- **Try it**:
The lines below starting at the line containing "replace (x mod" and ending at the line containing "Hypothesis Hother : forall" are to be repeated exactly, with both ends kept and nothing else added.

Items listed in a dataset:
-- Opening Marker --

Lemma live_fun s p k k' : live s p k -> live s p k' -> k = k'.
Proof. intros (_ & i & Hi & <-) (_ & j & Hj & <-). congruence. Qed.

Lemma u64_i64 x : u64 (i64 x) = u64 x.
Proof.
  unfold u64, i64, signed. destruct (x mod 2 ^ 64 <? 2 ^ (64 - 1)); [by rewrite Z.mod_mod|].
  replace (x mod 2 ^ 64 - 2 ^ 64) with (x mod 2 ^ 64 + (-1) * 2 ^ 64) by lia. by rewrite Z.mod_add, Z.mod_mod.
Qed.

Lemma inode_lock_Ok k s x s' : inode_lock k s = Ok (x, s') -> (k ∉ ilocks s) /\ s' = upd_ilocks (fun l => {[k]} ∪ l) s.
Proof. unfold inode_lock. destruct (decide (k ∈ ilocks s)); [done|]. intros H. by injection H as <-. Qed.

(** [iget] returns an inode in use and its lock, or an error and no lock. *)
Definition got (s s' : fs) (k q : Z) : Prop :=
  evolves s s' /\
  ((IS_ERR q = true /\ ilocks s' = ilocks s) \/
   (live s' q k /\ (ilocks s' = {[k]} ∪ ilocks s) /\ (k ∉ ilocks s))).

(** Taking an object from the arena, rebuilding it, and what may follow. *)
Section take.
Context (s s' : fs) (p : Z) (l : list Z).
Hypothesis Hc : cache_ok s.
Hypothesis Ha : inode_arena s = p :: l.
Hypothesis Hother : forall q, q <> p -> inodes s' !! q = inodes s !! q.
Hypothesis Hroot : root s' = root s.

-- Closing Marker --

- **Result below**:
  replace (x mod 2 ^ 64 - 2 ^ 64) with (x mod 2 ^ 64 + (-1) * 2 ^ 64) by lia. by rewrite Z.mod_add, Z.mod_mod.
Qed.

Lemma inode_lock_Ok k s x s' : inode_lock k s = Ok (x, s') -> (k ∉ ilocks s) /\ s' = upd_ilocks (fun l => {[k]} ∪ l) s.
Proof. unfold inode_lock. destruct (decide (k ∈ ilocks s)); [done|]. intros H. by injection H as <-. Qed.

(** [iget] returns an inode in use and its lock, or an error and no lock. *)
Definition got (s s' : fs) (k q : Z) : Prop :=
  evolves s s' /\
  ((IS_ERR q = true /\ ilocks s' = ilocks s) \/
   (live s' q k /\ (ilocks s' = {[k]} ∪ ilocks s) /\ (k ∉ ilocks s))).

(** Taking an object from the arena, rebuilding it, and what may follow. *)
Section take.
Context (s s' : fs) (p : Z) (l : list Z).
Hypothesis Hc : cache_ok s.
Hypothesis Ha : inode_arena s = p :: l.
Hypothesis Hother : forall q, q <> p -> inodes s' !! q = inodes s !! q.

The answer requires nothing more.